═══ Data excerpts ═══
(** X27. A name qualified with the name of a file the main file includes
    is a type of that file: [parseName] returns a pointer to the type named
    after the dot, in title case, in the package of the included file, and
    records the import of the included file. *)
Theorem parseName_qualified (p : gen.Parser.t) (main included : parser.Thrift.t)
    (keys : list string) (file name path : string) :
  ascii_only name = true ->
  count_byte "." file = O -> count_byte "." name = O ->
  gen.Parser.thrift p (gen.Parser.mainFile p) = Some main ->
  parser.Thrift.Includes main file = Some path ->
  gen.Parser.thrift p path = Some included ->
  gen.Parser.imports p = Some keys ->
  exists title,
    gen.titleCase name = Some title /\
    gen.parseName (file ++ "." ++ name)%string p
    = Some (("*" ++ last (strings.Split (import_path included) "/") EmptyString
                 ++ "." ++ title)%string,
            record_import (import_path included) keys p).
Proof.
  intros _ Hfile Hname Hmain Hincl Hpath Hkeys.
  rewrite titleCase_spec. eexists. split; [reflexivity |].
  unfold gen.parseName.
  assert (Hcount : count_byte "." (file ++ "." ++ name)%string = 1%nat).
  { change (file ++ "." ++ name)%string with (file ++ String "." name)%string.
    rewrite count_byte_app. cbn [count_byte]. rewrite Ascii.eqb_refl. lia. }
  destruct (gen.lookup gen.primitiveTypes (file ++ "." ++ name)%string) as [val |] eqn:Hprim.
  - apply primitive_names_plain in Hprim. lia.
  - rewrite Contains_count, Hcount. cbn [Nat.eqb negb]. cbv zeta.
    unfold gen.bind at 1. unfold gen.typeToPackage, gen.bind at 1.
    unfold gen.typeToAbsPath. cbv zeta.
    rewrite (Split_qualified file name Hfile Hname). cbn [length Nat.eqb nth].
    rewrite Hmain. unfold map_get. rewrite Hincl.
    rewrite (absPathToPkg_known _ included keys p Hpath Hkeys).
    unfold gen.bind, gen.lift, gen.ret. cbn [nth_error].
    rewrite titleCase_spec. reflexivity.
Qed.

Lemma parseName_qualified_witness :
  let shared := {| parser.Thrift.Includes := fun _ => None;
                   parser.Thrift.Namespaces :=
                     fun lang => if String.eqb lang "go"
                                 then Some "com.acme.shared"%string else None |} in
  let main := {| parser.Thrift.Includes :=
                   fun name => if String.eqb name "shared"
                               then Some "/idl/shared.thrift"%string else None;
                 parser.Thrift.Namespaces :=
                   fun lang => if String.eqb lang "go"
                               then Some "com.acme.main"%string else None |} in
  let p := {| gen.Parser.pkg := "client"%string;
              gen.Parser.imports := Some ["com/acme/main"%string];
              gen.Parser.thrift :=
                fun path => if String.eqb path "/idl/main.thrift" then Some main
                            else if String.eqb path "/idl/shared.thrift" then Some shared
                            else None;
              gen.Parser.mainFile := "/idl/main.thrift"%string |} in
  exists title,
    gen.titleCase "thing_id" = Some title /\
    gen.parseName ("shared" ++ "." ++ "thing_id")%string p
    = Some (("*" ++ last (strings.Split (import_path shared) "/") EmptyString
                 ++ "." ++ title)%string,
            record_import (import_path shared) ["com/acme/main"%string] p).
Proof.
  cbv zeta.
  apply (parseName_qualified _
           {| parser.Thrift.Includes :=
                fun name => if String.eqb name "shared"
                            then Some "/idl/shared.thrift"%string else None;
              parser.Thrift.Namespaces :=
                fun lang => if String.eqb lang "go"
                            then Some "com.acme.main"%string else None |}
           {| parser.Thrift.Includes := fun _ => None;
              parser.Thrift.Namespaces :=
                fun lang => if String.eqb lang "go"
                            then Some "com.acme.shared"%string else None |}
           ["com/acme/main"%string] "shared" "thing_id" "/idl/shared.thrift");
    reflexivity.
Defined.

(** ** What the template is handed *)

Lemma map_combine_args (args : list gen.Arg.t) :
  map (fun argument => (gen.Arg.Name argument ++ " " ++ gen.Arg.Type_ argument)%string) args
  = map (fun '(name, type) => (name ++ " " ++ type)%string)
      (combine (map gen.Arg.Name args) (map gen.Arg.Type_ args)).
Proof.
  induction args as [| a args IH]; [reflexivity |].
  cbn [map combine]. rewrite IH. reflexivity.
Qed.

(** X28. For the method [parseMethod] returns, [Args] is the names of the
    arguments of the Thrift method, in their order, joined by ", ", and
    [ArgDeclarations] is those same names in that order, each followed by a
    space and a Go type that is not empty, joined by ", ": the generated
    wrapper passes on exactly the parameters it declares. *)
Theorem Args_of_parseMethod (method : parser.Method.t) (p p' : gen.Parser.t)
    (m : gen.Method.t) :
  gen.parseMethod method p = Some (m, p') ->
  let names := map parser.Field.Name (parser.Method.Arguments method) in
  gen.Args m = strings.Join names ", " /\
  exists types : list string,
    length types = length names /\
    Forall (fun type => type <> EmptyString) types /\
    gen.ArgDeclarations m
    = strings.Join
        (map (fun '(name, type) => (name ++ " " ++ type)%string) (combine names types))
        ", ".
Proof.
  unfold gen.parseMethod. intros H. cbv zeta.
  apply bind_inv in H. destruct H as (returnType & p1 & _ & H).
  apply bind_inv in H. destruct H as (args & p2 & Hargs & H).
  apply bind_inv in H. destruct H as (name & p3 & _ & H).
  apply ret_inv in H. destruct H as [-> _].
  destruct (parseArguments_names _ _ _ _ Hargs) as [Hnames Htypes].
  unfold gen.Args, gen.ArgDeclarations. cbn [gen.Method.Request].
  rewrite <- Hnames. split; [reflexivity |].
  exists (map gen.Arg.Type_ args).
  split; [rewrite !length_map; reflexivity | split].
  - apply Forall_map. exact Htypes.
  - rewrite map_combine_args. reflexivity.
Qed.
═══
• _What the exercise asks_: From the records above, retype only the lines starting at the line that contains "(keys : list" and ending at the line that contains "rewrite (Split_qualified file", both included.

• _Response to the exercise_:
    (keys : list string) (file name path : string) :
  ascii_only name = true ->
  count_byte "." file = O -> count_byte "." name = O ->
  gen.Parser.thrift p (gen.Parser.mainFile p) = Some main ->
  parser.Thrift.Includes main file = Some path ->
  gen.Parser.thrift p path = Some included ->
  gen.Parser.imports p = Some keys ->
  exists title,
    gen.titleCase name = Some title /\
    gen.parseName (file ++ "." ++ name)%string p
    = Some (("*" ++ last (strings.Split (import_path included) "/") EmptyString
                 ++ "." ++ title)%string,
            record_import (import_path included) keys p).
Proof.
  intros _ Hfile Hname Hmain Hincl Hpath Hkeys.
  rewrite titleCase_spec. eexists. split; [reflexivity |].
  unfold gen.parseName.
  assert (Hcount : count_byte "." (file ++ "." ++ name)%string = 1%nat).
  { change (file ++ "." ++ name)%string with (file ++ String "." name)%string.
    rewrite count_byte_app. cbn [count_byte]. rewrite Ascii.eqb_refl. lia. }
  destruct (gen.lookup gen.primitiveTypes (file ++ "." ++ name)%string) as [val |] eqn:Hprim.
  - apply primitive_names_plain in Hprim. lia.
  - rewrite Contains_count, Hcount. cbn [Nat.eqb negb]. cbv zeta.
    unfold gen.bind at 1. unfold gen.typeToPackage, gen.bind at 1.
    unfold gen.typeToAbsPath. cbv zeta.
    rewrite (Split_qualified file name Hfile Hname). cbn [length Nat.eqb nth].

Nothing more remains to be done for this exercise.